Brauchen sie nicht eigentlich ein Gegenüber, das dabei UNTERSTÜTZT, den Konflikt zu lösen? Brauchen sie nicht eigentlich einen Partner, der vormacht, wie man gewaltfrei Lösungen finden kann? Brauchen sie nicht eigentlich Vorbilder, die ihnen zeigen, Konflikte sind gut, aushaltbar, man kann an ihnen lernen, man kann sie bewältigen und man kann Lösungen finden, die für alle Beteiligten annehmbar sind. 

Um in der WELT zu bestehen, brauchen unsere Kinder das Wissen, Konflikte kommen immer und überall vor wo Menschen aufeinandertreffen. Sie sollten erfahren, dass Konflikte normal sind, Konflikte müssen nicht schnell beendet werden, Konflikte sind bewältigbar, man muss keine Angst davor haben, Konflikte können so gelöst werden, dass keiner als Verlierer hervorgeht.

Es gibt eine STUDIE, die zeigt, dass Kinder ihr Spiel am ehesten unterbrechen, wenn Erwachsene frühzeitig in einen Konflikt eingreifen und ihn klären (Singer / Hännikäinen, 2002) Es ist also wichtig Konflikte nicht sofort zu unterbinden und sofort zu klären. Denn dadurch sendet man den Kindern die Botschaft: “Konflikte sind nicht erwünscht”. Es ist wichtig, den Kindern einen Raum zur Verfügung zu stellen, in dem sie selbst versuchen können den Konflikt zu lösen. Sie brauchen die Möglichkeit Erfahrungen zu sammeln, welches eigene Handeln sie weiterbringt und welches nicht. Das ist doch eigentlich eine erfreuliche Nachricht für alle Fachkräfte. Ihr könnt euch zurücknehmen.

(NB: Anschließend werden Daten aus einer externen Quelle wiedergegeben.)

End TaskCard.

(** * Part II: properties *)

(** ** Strings *)

Lemma split_nonempty sep s : split sep s ≠ [].
Proof.
  destruct s as [|c r]; simpl; [done|].
  destruct (Ascii.eqb c sep); [done|].
  by destruct (split sep r).
Qed.

Example split_path :
  split "/" "Work/Projects/Alpha" = ["Work"; "Projects"; "Alpha"].
Proof. reflexivity. Qed.

Example split_empty_topic : split "/" "" = [""].
Proof. reflexivity. Qed.

Example split_keeps_empty_segments : split "/" "/a//" = [""; "a"; ""; ""].
Proof. reflexivity. Qed.

Example capitalize_priority : capitalize "high" = "High".
Proof. reflexivity. Qed.

(** ** [Array.prototype.sort] *)

Section Array_sort_facts.
Context {A : Type} (compareFn : A → A → Z).

Lemma sort_insert_perm x l : sort_insert compareFn x l ≡ₚ x :: l.
Proof.
  induction l as [|y l IH]; simpl; [done|].
  destruct (compareFn x y <=? 0)%Z; [done|].
  rewrite IH. apply Permutation_swap.
Qed.

Lemma Array_sort_perm l : Array_sort compareFn l ≡ₚ l.
Proof.
  induction l as [|x l IH]; simpl; [done|].
  by rewrite sort_insert_perm, IH.
Qed.

Lemma Array_sort_length l : length (Array_sort compareFn l) = length l.
Proof. by rewrite Array_sort_perm. Qed.

(** A list that the comparator already finds in order is left as it is. *)
Lemma Array_sort_fixed l :
  Sorted (λ x y, compareFn x y ≤ 0)%Z l → Array_sort compareFn l = l.
Proof.
  induction 1 as [|x l Hs IH Hhd]; simpl; [done|].
  rewrite IH. destruct Hhd as [|y l Hxy]; simpl; [done|].
  by rewrite (proj2 (Z.leb_le _ _) Hxy).
Qed.

(** Sortedness of the result for an order [R] that the comparator decides on
    the pairs it is called with. *)
Section sorted.
Context (R : A → A → Prop) `{!Transitive R}.
Lemma replace_title_go_length (v : jstr) (fuel : nat) : v <> [] -> forall b first s,
  (length (replace_title_go canon v fuel b first s) <= length s)%nat.
Proof.
  intros Hv. induction fuel as [|f IH]; intros b first s; simpl; [lia|].
  destruct (title_match_at canon v b s) as [[|n]|] eqn:E.
  - apply title_match_at_length in E. destruct v; [congruence|simpl in E; lia].
  - pose proof (title_match_at_length _ _ _ _ E) as Hn.
    rewrite length_app. specialize (IH false false (skipn (S n) s)).
    rewrite length_skipn in IH. destruct first; simpl.
    + rewrite firstn_length_le by lia. lia.
    + lia.
  - destruct s as [|c t]; [simpl; lia|]. simpl. specialize (IH false first t). lia.
Qed.

Lemma dedupe_step_length (s v : jstr) : (length (dedupe_step canon s v) <= length s)%nat.
Proof.
  unfold dedupe_step. destruct (truthy (trim v)) eqn:Et; simpl; [|lia].
  destruct (Nat.ltb _ _); [|lia]. unfold replace_title. apply replace_title_go_length.
  intros ->. discriminate.
Qed.

Lemma fold_dedupe_length (vs : list jstr) (s : jstr) :
  (length (fold_left (dedupe_step canon) vs s) <= length s)%nat.
Proof.
  revert s; induction vs as [|v vs IH]; intros s; simpl; [lia|].
  specialize (IH (dedupe_step canon s v)). pose proof (dedupe_step_length s v). lia.
Qed.

Lemma cleanContentForTTS_with_length (title content : jstr) :
  (length (cleanContentForTTS_with canon title content) <= length content)%nat.
Proof.
  unfold cleanContentForTTS_with. cbv zeta.
  eapply Nat.le_trans; [apply length_trim|].
  eapply Nat.le_trans; [apply (normalize_newlines_length _ 0)|]. cbn [Nat.add].
  eapply Nat.le_trans; [apply fold_dedupe_length|].
  eapply Nat.le_trans; [apply length_trim|].
  eapply Nat.le_trans; [apply (normalize_newlines_length _ 0)|]. cbn [Nat.add].
  eapply Nat.le_trans; [apply unwrap_go_length|].
  eapply Nat.le_trans; [apply unwrap_go_length|].
  eapply Nat.le_trans; [apply strip_headers_go_length|].
  apply length_trim.
Qed.

(** [cleanContentForTTS] never makes the text longer. *)
Theorem cleanContentForTTS_length (title content : jstr) :
  (length (cleanContentForTTS_with canon title content) <= length content)%nat.
Proof. apply cleanContentForTTS_with_length. Qed.

(** ** [cleanContentForTTS]: single-line plain text *)

Lemma header_match_none (s : jstr) : (forall c, In c s -> c <> 35%N) -> header_match s = None.
Proof.
  intros Hs. unfold header_match.
  destruct (span is_ws s) as [w1 s1] eqn:E1.
  destruct (span is_hash s1) as [h s2] eqn:E2.
  destruct h as [|x h]; [reflexivity|]. exfalso.
  pose proof (span_all _ _ _ _ E2 x (or_introl eq_refl)) as Hx.
  apply span_app in E1, E2. subst. apply (Hs x).
  - apply in_or_app. right. now left.
  - unfold is_hash in Hx. now apply N.eqb_eq.
Qed.
(** * Universalis API wrapper: the request gateway and the record builders

    A shallow embedding of [universalis/__init__.py]: the key normaliser
    [UniversalisAPI._pep8_key_name], the record classes ([Generic],
    [GenericData], [CurrentData], [CurrentDataEntries], [HistoryData],
    [HistoryDataEntries]) with their property setters and comparisons, and
    the throttled gateway [UniversalisAPI._request] with the queries built
    on it.

    Conventions.
    - A Python [str] is a Rocq [string]; one [ascii] stands for one code
      point in U+0000..U+00FF, and [isupper]/[lower] follow Python on that
      range.
    - Instants and durations ([datetime], [timedelta]) are counted in
      microseconds, the resolution Python keeps them at.
    - Decoded JSON is the type [json]; a JSON object is the list of its
      members in document order, which is the order [dict.items()] yields.
    - Exceptions are values of [exn]; a computation that may raise returns a
      [res]. *)

From Stdlib Require Import ZArith List Bool Ascii String Lia DecimalString Permutation Sorted.
From stdpp Require Import base strings gmap sorting.

Local Open Scope Z_scope.

#[local] Arguments String.append !s1 s2 : simpl nomatch.
#[local] Set Warnings "-register-all".

(** ** Characters and strings *)

(** [str.isupper] on one character: the capital letters of Basic Latin and
    of the Latin-1 Supplement (U+00D7, the multiplication sign, is not a
    letter). *)
Definition isupper (c : ascii) : bool :=
  let n := N_of_ascii c in
  (((65 <=? n) && (n <=? 90)) || ((192 <=? n) && (n <=? 222) && negb (n =? 215)))%N.

(** [str.lower] on one character: capital letters sit 32 code points below
    their small forms. *)
Definition lower (c : ascii) : ascii :=
  if isupper c then ascii_of_N (N_of_ascii c + 32) else c.

(** [s.lower()]. *)
Fixpoint str_lower (s : string) : string :=
  match s with
  | EmptyString => EmptyString
  | String c s' => String (lower c) (str_lower s')
  end.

Wenn die Kinder allerdings selbst nicht in der Lage sind ihren Streit beizulegen, kann die  Fachkraft ihre HILFE ANBIETEN. Gewöhnlicherweise wird der Bedarf an Hilfe in drei Punkten deutlich:

  • wenn die Fachkraft direkt angesprochen wird und um Hilfe gebeten wird
  • wenn ein Kind hilfesuchend durch den Raum schaut
  • wenn Kinder handgreiflich oder aggressiv werden, sollten die Fachkräfte einschreiten weil der Konflikt einerseits nicht mehr konstruktiv ausgetragen wird und andererseits die Strategie eine gesellschaftlich nicht anerkannte ist.

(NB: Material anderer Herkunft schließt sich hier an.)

Lemma process_without_date_witness :
  payload_no_date_fields !! "date" = None ∧
  well_shaped (JObj payload_no_date_fields) = true ∧
  ∃ rates,
    process_exchange_rates (JObj payload_no_date_fields) ["USD"; "EUR"]
    = inr {[ KNone := rates ]} ∧
    dom ({[ KNone := rates ]} : DailyRateTable) = {[ KNone ]} ∧
    dom rates = list_to_set ["USD"; "EUR"] ∧
    (∀ c, c ∈ ["USD"; "EUR"] →
          Forall (λ entry, entry_currency entry ≠ Some c)
                 (payload_entries (JObj payload_no_date_fields)) →
          rates !! c = Some ∅) ∧
    (∀ c before entry_fields after,
       c ∈ ["USD"; "EUR"] →
       payload_entries (JObj payload_no_date_fields)
       = before ++ JObj entry_fields :: after →
       entry_currency (JObj entry_fields) = Some c →
       Forall (λ entry, entry_currency entry ≠ Some c) after →
       rates !! c
       = Some (<["purchase" := default JNull (entry_fields !! "purchaseRateNB")]>
                 (<["sale" := default JNull (entry_fields !! "saleRateNB")]> ∅))).
Proof.
  split; [reflexivity|]. split; [reflexivity|].
  apply (process_without_date payload_no_date_fields ["USD"; "EUR"]);
    reflexivity.
Defined.

(** C10: when several entries carry the same requested currency, the record
    of that currency in the output is the one built from the last of them. *)
Theorem last_entry_wins data currencies before fields after c :
  well_shaped data = true →
  payload_entries data = before ++ JObj fields :: after →
  entry_currency (JObj fields) = Some c →
  c ∈ currencies →
  Forall (λ entry, entry_currency entry ≠ Some c) after →
  ∃ key rates,
    process_exchange_rates data currencies = inr {[ key := rates ]} ∧
    rates !! c = Some (<["purchase" := default JNull (fields !! "purchaseRateNB")]>
                        (<["sale" := default JNull (fields !! "saleRateNB")]> ∅)).
Proof.
  intros Hshape Hentries Hcur Hc Hafter.
  destruct (process_well_shaped _ currencies Hshape)
    as (fields' & key & -> & Hkey & Hrun).
  eexists key, _. split; [exact Hrun|].
  rewrite Hentries. by apply lookup_fold_entries_last.
Qed.

Lemma last_entry_wins_witness :
  well_shaped payload_twice = true ∧
  payload_entries payload_twice = [usd_entry] ++ JObj late_usd_fields :: [] ∧
  entry_currency (JObj late_usd_fields) = Some "USD" ∧
  "USD" ∈ ["USD"; "EUR"] ∧
  Forall (λ entry, entry_currency entry ≠ Some "USD") [] ∧
  ∃ key rates,
    process_exchange_rates payload_twice ["USD"; "EUR"] = inr {[ key := rates ]} ∧
    rates !! "USD" = Some (<["purchase" := JNum f1_0]> (<["sale" := JNum f1_0]> ∅)).
Proof.
  split; [reflexivity|]. split; [reflexivity|]. split; [reflexivity|].
  split; [constructor|]. split; [constructor|].
  apply (last_entry_wins payload_twice ["USD"; "EUR"] [usd_entry]
           late_usd_fields [] "USD");
    [reflexivity | reflexivity | reflexivity | constructor | constructor].
Defined.

(** ** The orchestrator: lemmas *)

Lemma forM_dispatch (w : World) (indices : list nat) (tr : list event) :
  forM (λ i, let date := date_back w i in
             _ ← emit (EvFetch date);
             mret (fetch_exchange_rate (http_get w i) date)) indices tr
  = (inr ((λ i, fetch_exchange_rate (http_get w i) (date_back w i)) <$> indices),
     tr ++ (EvFetch <$> (date_back w <$> indices))).
Proof.
  revert tr. induction indices as [|i indices IH]; intros tr; simpl.
  - unfold mret, M_ret. by rewrite app_nil_r.
  - unfold mbind, M_bind, emit, mret, M_ret in *. simpl.
    rewrite IH. by rewrite <- app_assoc.
Qed.

Lemma dispatch_run w days tr :
  dispatch w days tr
  = (inr (tasks_of w (Z.to_nat days)), tr ++ (EvFetch <$> dates_of w (Z.to_nat days))).
Proof. apply forM_dispatch. Qed.




Lemma first_failure_in finish tasks : ∀ i t e,
  first_failure finish i tasks = Some (t, e) → inl e ∈ tasks.
Proof.
  induction tasks as [|task tasks IH]; intros i t e Hff; [discriminate Hff|].
  simpl in Hff. destruct task as [e0|v].
  - destruct (first_failure finish (S i) tasks) as [[t1 e1]|] eqn:Hlater.
    + destruct (Nat.ltb t1 (finish i)).
      * injection Hff as <- <-. right. by eapply IH.
      * injection Hff as <- <-. by left.
    + injection Hff as <- <-. by left.
  - right. by eapply IH.
Qed.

Lehnen alle beteiligten Kinder allerdings das Angebot der Unterstützung ab, sollte das respektiert werden (auch wenn sie handgreiflich sind). Es sollte dabei jedoch niemand Unbeteiligtes zu Schaden kommen, gestört werden oder etwas dabei kaputt gemacht werden. In diesem Fall müsste die Fachkraft auch einschreiten weil unter Umständen die Grenzen anderer nicht gewahrt werden können.

Wenn nun Hilfe benötigt wird, kann man die Situation mit den beteiligten Kindern reflektieren, das Geschehene Revue passieren lassen, die Gefühle benennen, vermitteln und moderieren. 

Wenn zwei Kinder sich z.B. um einen Ball streiten, könnte man wie folgt vorgehen: 

  1. Situation beschreiben: du wolltest den Ball haben richtig (das eine Kind)? Und du wolltest auch den Ball haben kann das sein (andere Kind)? Wenn beide zustimmen kann man zum nächsten Schritt gehen, ansonsten weiter nachfragen und dabei unterstützen die Situation zu reflektieren. Die Kinder können auch nacheinander ihre Sichtweise schildern und wir Erwachsenen moderieren.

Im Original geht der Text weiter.